* **INPUT DATA**
= Beginning of Section =
(** [with open(f) as h: compile(h.read(), f, 'exec')], the relative
    name being resolved against the working directory. *)
Definition open_and_compile (test_file : string) : M unit :=
  present ← path_exists (path_join (cwd E) test_file);
  if (present : bool) then
    match compile_source E test_file with
    | None => mret tt
    | Some e => raise (Exception e)
    end
  else raise (Exception (Error FileNotFoundError "[Errno 2] No such file or directory")).

Definition run_syntax_check : M bool :=
  print (LF +:+ "🔍 Checking Python syntax...") ;;
  for_fold test_files
    (λ test_file all_valid,
       try_except
         (open_and_compile test_file ;;
          print ("✅ " +:+ test_file +:+ " - Syntax OK") ;;
          mret all_valid)
         (λ x, match x with
               | Exception e =>
                   if isinstance e SyntaxError then
                     Some (print ("❌ " +:+ test_file +:+ " - Syntax Error: " +:+ msg e) ;;
                           mret false)
                   else if isinstance e FileNotFoundError then
                     Some (print ("❌ " +:+ test_file +:+ " - File not found") ;;
                           mret false)
                   else None
               | _ => None
               end))
    true.

Definition timeout_error (timeout : N) : error :=
  Error TimeoutExpired ("Command timed out after " +:+ pretty timeout +:+ " seconds").

(** The paths that exist when the parent stops waiting for the child
    of [command] (at its end, or when it is killed), given those that
    existed when it was started. *)
Definition files_after (command : list string) (files : gset string) : gset string :=
  files ∖ list_to_set (child_removes E command) ∪ list_to_set (child_writes E command).

(** The same for a command handed to [subprocess.run]: a command that
    cannot be started touches nothing. *)
Definition files_left (command : list string) (files : gset string) : gset string :=
  match child E command with
  | CannotStart _ => files
  | _ => files_after command files
  end.

(** [subprocess.run(command, capture_output=True, text=True,
    timeout=timeout)]: a child still running when [timeout] seconds have
    passed is killed and [TimeoutExpired] is raised. *)
Definition subprocess_run (command : list string) (timeout : N) : M CompletedProcess := λ w,
  let w1 := World (fs w) (stdout w) (clock w) (launched w ++ [command]) in
  let waited d := World (files_after command (fs w)) (stdout w) (clock w + d)
                        (launched w ++ [command]) in
  match child E command with
  | CannotStart e => (Raise (Exception e), w1)
  | Hangs => (Raise (Exception (timeout_error timeout)), waited (seconds timeout))
  | Completes after rc out err =>
      if (after <=? seconds timeout)%N
      then (Ret (Completed rc out err), waited after)
      else (Raise (Exception (timeout_error timeout)), waited (seconds timeout))
  end.

Definition collect_command : list string :=
  [executable E; "-m"; "pytest"; "backend/"; "--collect-only"; "-q"].

Definition run_quick_test : M bool :=
  print (LF +:+ "🧪 Running quick pytest verification...") ;;
  try_except
    (result ← subprocess_run collect_command 30;
     if (returncode result =? 0)%Z then
       print "✅ Pytest collection - OK" ;;
       print ("📊 Found tests in output:" +:+ LF +:+ proc_stdout result) ;;
       mret true
     else
       print ("❌ Pytest collection failed:" +:+ LF +:+ proc_stderr result) ;;
       mret false)
    (λ x, match x with
          | Exception e =>
              if isinstance e TimeoutExpired then
                Some (print "❌ Pytest collection - Timeout" ;; mret false)
              else
                Some (print ("❌ Pytest collection error: " +:+ msg e) ;; mret false)
          | _ => None
          end).

Definition sample_command : list string :=
  [executable E; "-m"; "pytest";
   "backend/blackbox/test_api_simple.py::TestAPIBlackBox::test_get_posts";
   "-v"; "--tb=short"].

Definition run_sample_backend_test : M bool :=
  print (LF +:+ "🎯 Running sample backend test...") ;;
  try_except
    (result ← subprocess_run sample_command 60;
     if (returncode result =? 0)%Z then
       print "✅ Sample backend test - PASSED" ;;
       print "🎉 Backend testing is working correctly!" ;;
       mret true
     else
       print "❌ Sample backend test - FAILED" ;;
       print ("Error output:" +:+ LF +:+ proc_stdout result +:+ LF +:+ proc_stderr result) ;;
       mret false)
    (λ x, match x with
          | Exception e =>
              if isinstance e TimeoutExpired then
                Some (print "❌ Sample test - Timeout" ;; mret false)
              else
                Some (print ("❌ Sample test error: " +:+ msg e) ;; mret false)
          | _ => None
          end).

Definition checks : list (string * M bool) :=
  [("Python Version", check_python_version);
   ("Required Packages", check_required_packages);
   ("Internet Connectivity", check_internet_connectivity);
   ("Database Functionality", check_database_functionality);
   ("Test Files", check_test_files_exist);
   ("Python Syntax", run_syntax_check);
   ("Pytest Collection", run_quick_test);
   ("Sample Test", run_sample_backend_test)].
(** * FleetGuardian: bus fleet maintenance tracker

    A shallow embedding of [FleetGuardian_Main-Shayan_Shome.c] and the
    properties of its maintenance evaluator, record store and persistence
    codec.

    Conventions of the embedding:
    - a C [int] is a [Z]; the result of [+], [-] and [*] is reduced to the
      32-bit two's complement range ([wrap]), [/] and [%] truncate towards
      zero ([Z.quot], [Z.rem]);
    - a C [float] is an IEEE-754 binary32 number, a [spec_float] with 24 bits
      of precision, and every float operation rounds to nearest-even in
      binary32 (FLT_EVAL_METHOD 0);
    - a C string held in a [char] array is a [string] (its characters up to,
      and without, the terminating NUL);
    - the fleet array together with its [count] is the list of its first
      [count] elements. *)

From Stdlib Require Import ZArith Lia List Bool Ascii String.
From Stdlib Require Import Floats.SpecFloat.
Import ListNotations.

Local Open Scope Z_scope.

(** ** Machine integers *)

Definition INT_MIN : Z := - 2 ^ 31.
Definition INT_MAX : Z := 2 ^ 31 - 1.

Definition in_int_range (z : Z) : bool := (INT_MIN <=? z) && (z <=? INT_MAX).

Definition wrap (z : Z) : Z := (z + 2 ^ 31) mod 2 ^ 32 - 2 ^ 31.

Definition int_add (a b : Z) : Z := wrap (a + b).
Definition int_sub (a b : Z) : Z := wrap (a - b).
Definition int_mul (a b : Z) : Z := wrap (a * b).
Definition int_div (a b : Z) : Z := wrap (Z.quot a b).
Definition int_rem (a b : Z) : Z := Z.rem a b.

(** ** Single-precision floats *)

Definition float := spec_float.

Definition prec : Z := 24.
Definition emax : Z := 128.

Definition fadd : float -> float -> float := SFadd prec emax.
Definition fsub : float -> float -> float := SFsub prec emax.
Definition fmul : float -> float -> float := SFmul prec emax.
Definition fdiv : float -> float -> float := SFdiv prec emax.

Definition flt (a b : float) : bool := SFltb a b.
Definition fle (a b : float) : bool := SFleb a b.
Definition fgt (a b : float) : bool := SFltb b a.
Definition fge (a b : float) : bool := SFleb b a.
Definition feq (a b : float) : bool := SFeqb a b.

(** Conversion of an [int] to [float] (exact below 2^24, rounded above). *)
Definition float_of_int (z : Z) : float := binary_normalize prec emax z 0 false.

(** The literals of the evaluator. *)
Definition f0_0 : float := S754_zero false.
Definition f1_5 : float := binary_normalize prec emax 3 (-1) false.
Definition f100_0 : float := float_of_int 100.
(** A successful fetch is the IPv4-derived ranges, of which there is at
    least one, followed by the IPv6-derived ones. *)
Lemma fetchProviderRanges_parts p w rs w' :
  fetchProviderRanges p w = (Ok rs, w') ->
  exists v4 v6,
    ipv4Derived p w = Some v4
    /\ (if whitelistIPv6 p then ipv6Derived p w = Some v6 else v6 = [])
    /\ rs = v4 ++ v6 /\ v4 <> [].
Proof.
  intros H.
  unfold ipv4Derived, ipv6Derived, ipv4Endpoint, ipv6Endpoint, replyBody.
  run_fetch; world_simpl.
  all: use_replies; name_providers; try congruence.
  all: repeat match goal with
       | H : json_Unmarshal _ = _ |- _ => rewrite H
       end; cbn [option_map].
  all: rewrite ?fold_left_append_filter, ?app_nil_l, ?length_eqb_0 in *.
  all: eexists _, _; split; [reflexivity|]; split; [reflexivity|].
  all: simplify_eq; split; [by rewrite ?app_nil_r|].
  all: try done.
  all: intros E; unfold cloudfrontIPv4 in *; by rewrite E in *.
Qed.

Lemma fetchProviderRanges_error p w e w' :
  fetchProviderRanges p w = (Err e, w') -> e <> ErrNoSourceRanges.
Proof.
  intros H. run_fetch; try done.
  match goal with
  | H : ipv6ToCIDR _ = Err _ |- _ => apply ipv6ToCIDR_error in H; by subst
  end.
Qed.

Lemma buildSourceRanges_unfold p w :
  buildSourceRanges p w =
  match fetchProviderRanges p w with
  | (Ok rs, w') =>
      (match additionalSourceRange p ++ rs with
       | [] => Err ErrNoSourceRanges
       | sr => Ok sr
       end, w')
  | (Err e, w') => (Err e, w')
  end.
Proof.
  unfold buildSourceRanges. unfold_M.
  destruct (fetchProviderRanges p w) as [[rs|e] w']; [|done].
  rewrite app_nil_l, length_eqb_0. by destruct (additionalSourceRange p ++ rs).
Qed.
Definition latin1_isalnum (c : char) : bool :=
  ((48 <=? c) && (c <=? 57)) || ((65 <=? c) && (c <=? 90))
  || ((97 <=? c) && (c <=? 122))
  || ((192 <=? c) && (c <=? 255) && negb (c =? 215) && negb (c =? 247)).

Definition latin1_isspace (c : char) : bool :=
  ((9 <=? c) && (c <=? 13)) || ((28 <=? c) && (c <=? 32)).

Definition latin1_lower (c : char) : char :=
  if ((65 <=? c) && (c <=? 90))
     || ((192 <=? c) && (c <=? 222) && negb (c =? 215))
  then c + 32 else c.

#[export] Instance latin1 : Unicode := {
  nfkd := latin1_nfkd;
  combining := latin1_combining;
  isalnum := latin1_isalnum;
  isspace := latin1_isspace;
  lower := latin1_lower;
}.

(** ** pandas

    A cell read with [dtype="object"] is null ([pd.NA], [None], NaN), a
    number, or a text. A frame is its column labels and its rows, each row
    holding one cell per label. The operations below are those of pandas on
    frames whose labels are pairwise distinct ([df_wf]); frames with a
    repeated label are outside the model. *)

Inductive cell (num : Type) : Type :=
  | NA
  | Num (x : num)
  | Text (s : str).
Arguments NA {num}.
Arguments Num {num} x.
Arguments Text {num} s.

Record DataFrame (num : Type) : Type := mkDataFrame {
  columns : list str;
  rows : list (list (cell num));
}.
Arguments mkDataFrame {num} columns rows.
Arguments columns {num} d.
Arguments rows {num} d.

Record df_wf {num} (df : DataFrame num) : Prop := {
  wf_labels : NoDup (columns df);
  wf_rows : Forall (λ r, length r = length (columns df)) (rows df);
}.

(** What [pd.to_numeric(..., errors="coerce")] makes of a text ([None] is
    NaN), and the test [x % 1 == 0] on a number. *)
Class Numeric (num : Type) := {
  parse_number : str → option num;
  mod1_is_zero : num → bool;
}.

Section frames.
Context {num : Type}.

Definition label_index (c : str) (cols : list str) : option nat :=
  fst <$> list_find (λ c', c' = c) cols.

(** The cell of row [r] under label [c]; null when the frame has no such
    label. *)
Definition row_cell (cols : list str) (r : list (cell num)) (c : str) : cell num :=
  match label_index c cols with
  | Some i => default NA (r !! i)
  | None => NA
  end.

(** [df[c]], a Series. *)
Definition df_getitem (df : DataFrame num) (c : str) : list (cell num) :=
  (λ r, row_cell (columns df) r c) <$> rows df.

(** [df[c] = v] for a scalar [v]: overwrites the column, or appends it. *)
Definition df_setitem (df : DataFrame num) (c : str) (v : cell num) : DataFrame num :=
  match label_index c (columns df) with
  | Some i => mkDataFrame (columns df) ((λ r, <[i := v]> r) <$> rows df)
  | None => mkDataFrame (columns df ++ [c]) ((λ r, r ++ [v]) <$> rows df)
  end.

(** [df.reindex(columns=cols)]; it is [df[cols]] when every label of [cols]
    is a column of [df], the only use [unify_sheets] makes of [df[cols]]. *)
Definition df_reindex (df : DataFrame num) (cols : list str) : DataFrame num :=
  mkDataFrame cols ((λ r, row_cell (columns df) r <$> cols) <$> rows df).

(** The labels of several frames in the order they first appear. *)
Definition union_labels (dfs : list (DataFrame num)) : list str :=
  foldl (λ acc c, if decide (c ∈ acc) then acc else acc ++ [c]) [] (dfs ≫= columns).

(** [pd.concat(dfs, ignore_index=True)]; [None] is the ValueError raised
    when there is nothing to concatenate. *)
Definition pd_concat (dfs : list (DataFrame num)) : option (DataFrame num) :=
  match dfs with
  | [] => None
  | _ =>
      let cols := union_labels dfs in
      Some (mkDataFrame cols (dfs ≫= (λ df, rows (df_reindex df cols))))
  end.

(** A dict in insertion order: [d[k] = v]. *)
Fixpoint dict_set {V} (k : str) (v : V) (d : list (str * V)) : list (str * V) :=
  match d with
  | [] => [(k, v)]
  | (k', v') :: d' =>
      if decide (k' = k) then (k, v) :: d' else (k', v') :: dict_set k v d'
  end.

(** ** Carga Excel *)

Inductive event :=
  | EvOpen (path : str)
  | EvReadSheet (path sheet : str).

Inductive exn :=
  | ValueError_sheets_cfg
  | ExcelFileError
  | ReadExcelError.

(** A computation that does file I/O: the events it performed, in order,
    and the exception it raised or the value it returned. *)
Definition io (A : Type) : Type := list event * (exn + A).

Definition io_ret {A} (x : A) : io A := ([], inr x).
Definition io_raise {A} (e : exn) : io A := ([], inl e).
Definition io_bind {A B} (m : io A) (f : A → io B) : io B :=
  match m with
  | (t, inl e) => (t, inl e)
  | (t, inr x) => let '(t', r) := f x in (t ++ t', r)
  end.

(** The files: [excel_files path] is the workbook at [path], its sheets in
    file order, or [None] where [pd.ExcelFile(path)] raises (no such file,
    not a spreadsheet). *)
Definition filesystem : Type := str → option (list (str * DataFrame num)).

Definition pd_ExcelFile (fs : filesystem) (path : str)
    : io (list (str * DataFrame num)) :=
  match fs path with
  | Some xls => ([EvOpen path], inr xls)
  | None => ([EvOpen path], inl ExcelFileError)
  end.

Definition pd_read_excel (fs : filesystem) (path sheet : str)
    : io (DataFrame num) :=
  match fs path ≫= (λ xls, snd <$> list_find (λ e, e.1 = sheet) xls) with
  | Some e => ([EvReadSheet path sheet], inr e.2)
  | None => ([EvReadSheet path sheet], inl ReadExcelError)
  end.

(** The values [sheets_cfg] can take: a str, a list of sheet names, or any
    other object. *)
Inductive sheets_cfg :=
  | CfgStr (s : str)
  | CfgList (sheets : list str)
  | CfgOther.

Fixpoint read_sheets (fs : filesystem) (path : str) (sheets : list str)
    (frames : list (str * DataFrame num)) : io (list (str * DataFrame num)) :=
  match sheets with
  | [] => io_ret frames
  | sh :: sheets' =>
      io_bind (pd_read_excel fs path sh) (λ df,
      read_sheets fs path sheets' (dict_set sh df frames))
  end.

Definition read_excel_all_sheets (fs : filesystem) (path : str) (cfg : sheets_cfg)
    : io (list (str * DataFrame num)) :=
  io_bind (pd_ExcelFile fs path) (λ xls,
  io_bind
    (match cfg with
     | CfgStr s =>
         if decide (s = py "all") then io_ret (fst <$> xls)
         else io_raise ValueError_sheets_cfg
     | CfgList sheets => io_ret sheets
     | CfgOther => io_raise ValueError_sheets_cfg
     end) (λ sheets,
  read_sheets fs path sheets [])).

(** ** Unificacion *)

Context `{U : Unicode}.

Definition normalize_headers (df : DataFrame num) : DataFrame num :=
  mkDataFrame (normalize_columns (columns df)) (rows df).

(** [list(all_cols)]: the order in which Python lists a set is not fixed,
    so it is a parameter. *)
Variable list_of_set : gset str → list str.

Definition add_missing (tmp : DataFrame num) (c : str) : DataFrame num :=
  if decide (c ∈ columns tmp) then tmp else df_setitem tmp c NA.

(** The body of the second loop of [unify_sheets]. *)
Definition align (all_cols : list str) (sh : str) (df : DataFrame num) : DataFrame num :=
  let tmp := foldl add_missing df all_cols in
  let tmp := df_reindex tmp all_cols in
  df_setitem tmp (py "_sheet") (Text sh).

Definition all_columns (frames_norm : list (str * DataFrame num)) : gset str :=
  foldl (λ all_cols e, all_cols ∪ list_to_set (columns e.2)) ∅ frames_norm.

Definition unify_sheets (frames : list (str * DataFrame num)) : option (DataFrame num) :=
  let frames_norm := (λ e, (e.1, normalize_headers e.2)) <$> frames in
  let all_cols := list_of_set (all_columns frames_norm) in
  let aligned := (λ e, align all_cols e.1 e.2) <$> frames_norm in
  pd_concat aligned.

(** ** Tipado simple *)

Context `{Nm : Numeric num}.

Definition notna (v : cell num) : bool :=
  match v with NA => false | _ => true end.

Definition to_numeric (v : cell num) : option num :=
  match v with
  | NA => None
  | Num x => Some x
  | Text t => parse_number t
  end.

(** [xs[mask]] for a boolean mask. *)
Definition masked {A} (xs : list A) (mask : list bool) : list A :=
  fst <$> filter (λ e, e.2 = true) (zip xs mask).

Definition is_number (o : option num) : bool :=
  match o with Some _ => true | None => false end.

(** [x % 1 == 0] on an element of [nums]; NaN fails the comparison. *)
Definition whole (o : option num) : bool :=
  match o with Some x => mod1_is_zero x | None => false end.

(** The body of the loop of [build_simple_dtypes] for the column labelled
    [c] with values [s]. *)
Definition infer_dtype (c : str) (s : list (cell num)) : str :=
  if decide (c = py "_sheet") then py "string"
  else if decide (filter (λ v, notna v = true) s = []) then py "string"
  else
    let nums := to_numeric <$> s in
    let mask := notna <$> s in
    let all_numeric := forallb is_number (masked nums mask) in
    if all_numeric then
      if forallb whole (masked nums mask) then py "int" else py "float"
    else py "string".

Definition build_simple_dtypes (df : DataFrame num) : gmap str str :=
  foldl (λ overrides c, <[c := infer_dtype c (df_getitem df c)]> overrides)
        ∅ (columns df).

End frames.

(** Numbers as rationals, with the plain decimal notation ([12], [-3],
    [2.50]) as the fragment of what pandas parses. *)

Definition is_digit (c : char) : bool := (48 <=? c) && (c <=? 57).

Fixpoint digits_value (acc : N) (s : str) : N :=
  match s with
  | [] => acc
  | c :: s' => digits_value (10 * acc + (c - 48)) s'
  end.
= End of Section =
* **WHAT NEEDS TO BE DONE**
Print, please, the lines above from the very first through the one that holds "else if isinstance", both included, word for word and with nothing else.

* **YOUR RESPONSE**
(** [with open(f) as h: compile(h.read(), f, 'exec')], the relative
    name being resolved against the working directory. *)
Definition open_and_compile (test_file : string) : M unit :=
  present ← path_exists (path_join (cwd E) test_file);
  if (present : bool) then
    match compile_source E test_file with
    | None => mret tt
    | Some e => raise (Exception e)
    end
  else raise (Exception (Error FileNotFoundError "[Errno 2] No such file or directory")).

Definition run_syntax_check : M bool :=
  print (LF +:+ "🔍 Checking Python syntax...") ;;
  for_fold test_files
    (λ test_file all_valid,
       try_except
         (open_and_compile test_file ;;
          print ("✅ " +:+ test_file +:+ " - Syntax OK") ;;
          mret all_valid)
         (λ x, match x with
               | Exception e =>
                   if isinstance e SyntaxError then
                     Some (print ("❌ " +:+ test_file +:+ " - Syntax Error: " +:+ msg e) ;;
                           mret false)
                   else if isinstance e FileNotFoundError then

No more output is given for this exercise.